■ **Task statement**
Which lines of the entries below run from the one holding "3 <= issued_after (db w) email" to the one holding "(store_refuses (env v3)", inclusive? Set down exactly those lines and no others.
---------- Records to process ----------
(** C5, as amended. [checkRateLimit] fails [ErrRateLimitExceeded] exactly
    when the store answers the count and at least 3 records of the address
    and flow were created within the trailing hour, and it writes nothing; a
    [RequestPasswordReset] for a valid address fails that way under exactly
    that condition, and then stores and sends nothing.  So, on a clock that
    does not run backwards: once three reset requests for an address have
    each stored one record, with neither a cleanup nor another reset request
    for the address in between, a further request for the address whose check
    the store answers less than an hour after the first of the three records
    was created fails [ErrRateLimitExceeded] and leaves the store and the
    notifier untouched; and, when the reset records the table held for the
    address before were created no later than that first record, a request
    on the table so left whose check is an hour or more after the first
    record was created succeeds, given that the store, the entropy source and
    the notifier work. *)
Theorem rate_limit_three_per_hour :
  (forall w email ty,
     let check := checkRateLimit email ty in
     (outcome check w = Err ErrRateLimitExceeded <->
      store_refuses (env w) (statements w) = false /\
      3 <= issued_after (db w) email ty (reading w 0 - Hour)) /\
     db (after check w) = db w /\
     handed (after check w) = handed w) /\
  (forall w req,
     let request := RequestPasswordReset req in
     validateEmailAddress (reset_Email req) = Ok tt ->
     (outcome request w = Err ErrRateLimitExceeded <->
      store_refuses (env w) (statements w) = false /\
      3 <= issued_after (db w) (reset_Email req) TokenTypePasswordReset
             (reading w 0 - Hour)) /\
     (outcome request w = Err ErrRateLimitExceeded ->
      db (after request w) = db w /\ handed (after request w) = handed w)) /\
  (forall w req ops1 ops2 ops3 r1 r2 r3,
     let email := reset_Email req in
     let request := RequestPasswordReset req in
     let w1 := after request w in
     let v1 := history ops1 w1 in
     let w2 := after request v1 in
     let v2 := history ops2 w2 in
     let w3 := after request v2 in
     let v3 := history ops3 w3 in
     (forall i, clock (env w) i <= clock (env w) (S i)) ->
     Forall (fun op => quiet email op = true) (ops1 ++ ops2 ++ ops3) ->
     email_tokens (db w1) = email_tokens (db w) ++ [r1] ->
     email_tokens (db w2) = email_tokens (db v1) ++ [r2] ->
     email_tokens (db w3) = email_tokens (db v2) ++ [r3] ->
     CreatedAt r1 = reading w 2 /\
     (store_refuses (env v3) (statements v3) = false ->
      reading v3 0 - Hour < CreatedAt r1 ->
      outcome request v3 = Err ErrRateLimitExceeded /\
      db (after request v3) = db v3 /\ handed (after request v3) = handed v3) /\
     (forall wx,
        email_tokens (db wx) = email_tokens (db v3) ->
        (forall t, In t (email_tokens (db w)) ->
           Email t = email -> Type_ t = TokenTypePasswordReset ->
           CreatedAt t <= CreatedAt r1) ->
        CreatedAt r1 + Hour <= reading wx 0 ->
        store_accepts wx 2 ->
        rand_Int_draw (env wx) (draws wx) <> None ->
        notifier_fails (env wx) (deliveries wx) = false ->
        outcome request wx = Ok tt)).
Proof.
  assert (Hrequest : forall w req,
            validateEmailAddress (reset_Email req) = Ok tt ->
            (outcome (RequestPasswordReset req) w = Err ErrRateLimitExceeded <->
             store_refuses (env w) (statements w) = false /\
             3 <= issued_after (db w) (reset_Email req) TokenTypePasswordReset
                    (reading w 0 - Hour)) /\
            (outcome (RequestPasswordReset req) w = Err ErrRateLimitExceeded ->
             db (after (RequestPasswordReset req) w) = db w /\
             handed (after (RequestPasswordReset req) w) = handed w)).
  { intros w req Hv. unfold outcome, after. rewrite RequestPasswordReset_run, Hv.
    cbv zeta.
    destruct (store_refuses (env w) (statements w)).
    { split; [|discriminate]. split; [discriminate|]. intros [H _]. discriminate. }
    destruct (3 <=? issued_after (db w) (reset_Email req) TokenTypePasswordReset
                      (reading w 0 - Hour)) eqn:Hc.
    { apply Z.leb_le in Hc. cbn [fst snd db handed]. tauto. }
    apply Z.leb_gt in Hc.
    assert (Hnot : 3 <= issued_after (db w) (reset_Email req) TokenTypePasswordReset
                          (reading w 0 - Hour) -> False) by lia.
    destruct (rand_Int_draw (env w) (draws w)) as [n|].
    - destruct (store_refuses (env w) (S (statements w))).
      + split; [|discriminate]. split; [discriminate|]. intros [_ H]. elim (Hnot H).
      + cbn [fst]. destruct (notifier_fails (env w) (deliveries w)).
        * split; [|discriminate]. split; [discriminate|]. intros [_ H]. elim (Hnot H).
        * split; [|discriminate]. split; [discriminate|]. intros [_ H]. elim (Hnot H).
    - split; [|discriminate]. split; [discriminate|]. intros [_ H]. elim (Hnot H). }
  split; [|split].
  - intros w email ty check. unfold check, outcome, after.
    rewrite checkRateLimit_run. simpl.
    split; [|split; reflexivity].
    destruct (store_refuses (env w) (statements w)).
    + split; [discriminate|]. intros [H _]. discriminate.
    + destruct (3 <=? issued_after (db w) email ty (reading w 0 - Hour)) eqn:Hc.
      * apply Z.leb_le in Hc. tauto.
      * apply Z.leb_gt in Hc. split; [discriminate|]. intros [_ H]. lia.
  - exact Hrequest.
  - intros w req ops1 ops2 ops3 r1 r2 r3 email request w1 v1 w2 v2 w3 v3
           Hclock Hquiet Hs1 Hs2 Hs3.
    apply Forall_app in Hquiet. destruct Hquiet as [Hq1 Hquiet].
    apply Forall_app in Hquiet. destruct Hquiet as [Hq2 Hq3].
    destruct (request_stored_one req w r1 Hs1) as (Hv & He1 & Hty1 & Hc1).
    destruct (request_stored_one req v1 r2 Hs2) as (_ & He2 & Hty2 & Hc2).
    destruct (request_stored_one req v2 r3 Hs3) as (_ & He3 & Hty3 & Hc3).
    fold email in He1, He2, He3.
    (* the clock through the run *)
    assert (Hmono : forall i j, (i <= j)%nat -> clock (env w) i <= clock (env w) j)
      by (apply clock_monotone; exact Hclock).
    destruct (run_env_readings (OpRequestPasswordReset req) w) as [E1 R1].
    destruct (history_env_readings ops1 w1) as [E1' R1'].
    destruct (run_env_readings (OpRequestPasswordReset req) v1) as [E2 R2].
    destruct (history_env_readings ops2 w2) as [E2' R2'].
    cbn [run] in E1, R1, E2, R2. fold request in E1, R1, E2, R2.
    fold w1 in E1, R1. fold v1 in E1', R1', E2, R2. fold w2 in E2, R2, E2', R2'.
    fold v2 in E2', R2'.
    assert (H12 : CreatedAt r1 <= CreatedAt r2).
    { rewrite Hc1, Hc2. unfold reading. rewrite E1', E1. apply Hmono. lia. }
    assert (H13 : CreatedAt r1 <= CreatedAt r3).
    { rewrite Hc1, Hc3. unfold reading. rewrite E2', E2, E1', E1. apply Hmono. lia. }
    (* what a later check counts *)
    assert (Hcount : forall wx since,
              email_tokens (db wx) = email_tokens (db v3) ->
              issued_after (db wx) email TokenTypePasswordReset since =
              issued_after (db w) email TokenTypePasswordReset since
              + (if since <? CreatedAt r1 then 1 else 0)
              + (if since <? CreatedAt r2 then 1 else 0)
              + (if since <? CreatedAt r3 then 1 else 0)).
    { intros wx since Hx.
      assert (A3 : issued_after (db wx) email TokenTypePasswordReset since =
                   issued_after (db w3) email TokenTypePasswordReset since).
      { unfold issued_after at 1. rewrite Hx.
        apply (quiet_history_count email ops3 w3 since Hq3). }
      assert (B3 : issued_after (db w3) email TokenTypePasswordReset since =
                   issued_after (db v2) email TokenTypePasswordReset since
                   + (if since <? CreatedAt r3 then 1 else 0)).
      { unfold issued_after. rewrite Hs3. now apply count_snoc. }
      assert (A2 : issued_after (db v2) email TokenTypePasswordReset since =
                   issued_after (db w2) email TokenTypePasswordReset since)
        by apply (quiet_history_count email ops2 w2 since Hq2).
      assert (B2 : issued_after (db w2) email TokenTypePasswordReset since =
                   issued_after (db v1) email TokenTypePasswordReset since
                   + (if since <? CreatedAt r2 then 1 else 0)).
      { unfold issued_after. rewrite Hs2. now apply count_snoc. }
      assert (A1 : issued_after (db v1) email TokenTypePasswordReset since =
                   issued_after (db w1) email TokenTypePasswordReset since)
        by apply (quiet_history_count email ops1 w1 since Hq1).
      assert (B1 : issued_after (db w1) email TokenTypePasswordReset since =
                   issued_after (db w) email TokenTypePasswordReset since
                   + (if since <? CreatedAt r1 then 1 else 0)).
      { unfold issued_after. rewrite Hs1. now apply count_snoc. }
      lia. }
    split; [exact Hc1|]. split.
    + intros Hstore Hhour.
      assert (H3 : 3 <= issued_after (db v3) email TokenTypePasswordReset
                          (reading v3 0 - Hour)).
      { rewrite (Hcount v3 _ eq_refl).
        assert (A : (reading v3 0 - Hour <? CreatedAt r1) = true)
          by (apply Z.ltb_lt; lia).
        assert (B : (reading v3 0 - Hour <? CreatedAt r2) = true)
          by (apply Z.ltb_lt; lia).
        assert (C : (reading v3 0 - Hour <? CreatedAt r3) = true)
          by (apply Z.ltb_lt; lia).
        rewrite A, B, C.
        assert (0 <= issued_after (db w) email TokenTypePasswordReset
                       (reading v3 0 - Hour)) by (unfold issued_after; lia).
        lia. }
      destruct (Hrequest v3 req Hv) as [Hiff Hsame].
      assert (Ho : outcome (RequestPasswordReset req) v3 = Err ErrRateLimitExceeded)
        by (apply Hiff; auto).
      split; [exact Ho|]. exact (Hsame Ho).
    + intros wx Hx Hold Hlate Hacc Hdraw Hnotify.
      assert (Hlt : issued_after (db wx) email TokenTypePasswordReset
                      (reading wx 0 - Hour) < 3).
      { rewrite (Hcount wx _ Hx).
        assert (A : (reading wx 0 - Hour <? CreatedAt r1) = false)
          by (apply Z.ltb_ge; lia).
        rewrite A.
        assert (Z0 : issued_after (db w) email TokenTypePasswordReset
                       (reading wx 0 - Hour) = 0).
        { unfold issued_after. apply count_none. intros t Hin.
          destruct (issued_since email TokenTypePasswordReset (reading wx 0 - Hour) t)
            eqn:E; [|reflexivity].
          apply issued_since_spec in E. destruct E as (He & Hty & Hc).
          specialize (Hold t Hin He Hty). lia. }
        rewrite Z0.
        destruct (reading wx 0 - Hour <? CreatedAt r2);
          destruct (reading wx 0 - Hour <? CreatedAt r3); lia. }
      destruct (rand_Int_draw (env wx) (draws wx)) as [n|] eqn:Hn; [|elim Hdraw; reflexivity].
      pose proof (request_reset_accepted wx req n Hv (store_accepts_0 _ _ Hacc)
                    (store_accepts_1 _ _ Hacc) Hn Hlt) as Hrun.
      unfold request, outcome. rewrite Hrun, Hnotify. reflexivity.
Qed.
----------
■ **Result of this task**
      3 <= issued_after (db w) email ty (reading w 0 - Hour)) /\
     db (after check w) = db w /\
     handed (after check w) = handed w) /\
  (forall w req,
     let request := RequestPasswordReset req in
     validateEmailAddress (reset_Email req) = Ok tt ->
     (outcome request w = Err ErrRateLimitExceeded <->
      store_refuses (env w) (statements w) = false /\
      3 <= issued_after (db w) (reset_Email req) TokenTypePasswordReset
             (reading w 0 - Hour)) /\
     (outcome request w = Err ErrRateLimitExceeded ->
      db (after request w) = db w /\ handed (after request w) = handed w)) /\
  (forall w req ops1 ops2 ops3 r1 r2 r3,
     let email := reset_Email req in
     let request := RequestPasswordReset req in
     let w1 := after request w in
     let v1 := history ops1 w1 in
     let w2 := after request v1 in
     let v2 := history ops2 w2 in
     let w3 := after request v2 in
     let v3 := history ops3 w3 in
     (forall i, clock (env w) i <= clock (env w) (S i)) ->
     Forall (fun op => quiet email op = true) (ops1 ++ ops2 ++ ops3) ->
     email_tokens (db w1) = email_tokens (db w) ++ [r1] ->
     email_tokens (db w2) = email_tokens (db v1) ++ [r2] ->
     email_tokens (db w3) = email_tokens (db v2) ++ [r3] ->
     CreatedAt r1 = reading w 2 /\
     (store_refuses (env v3) (statements v3) = false ->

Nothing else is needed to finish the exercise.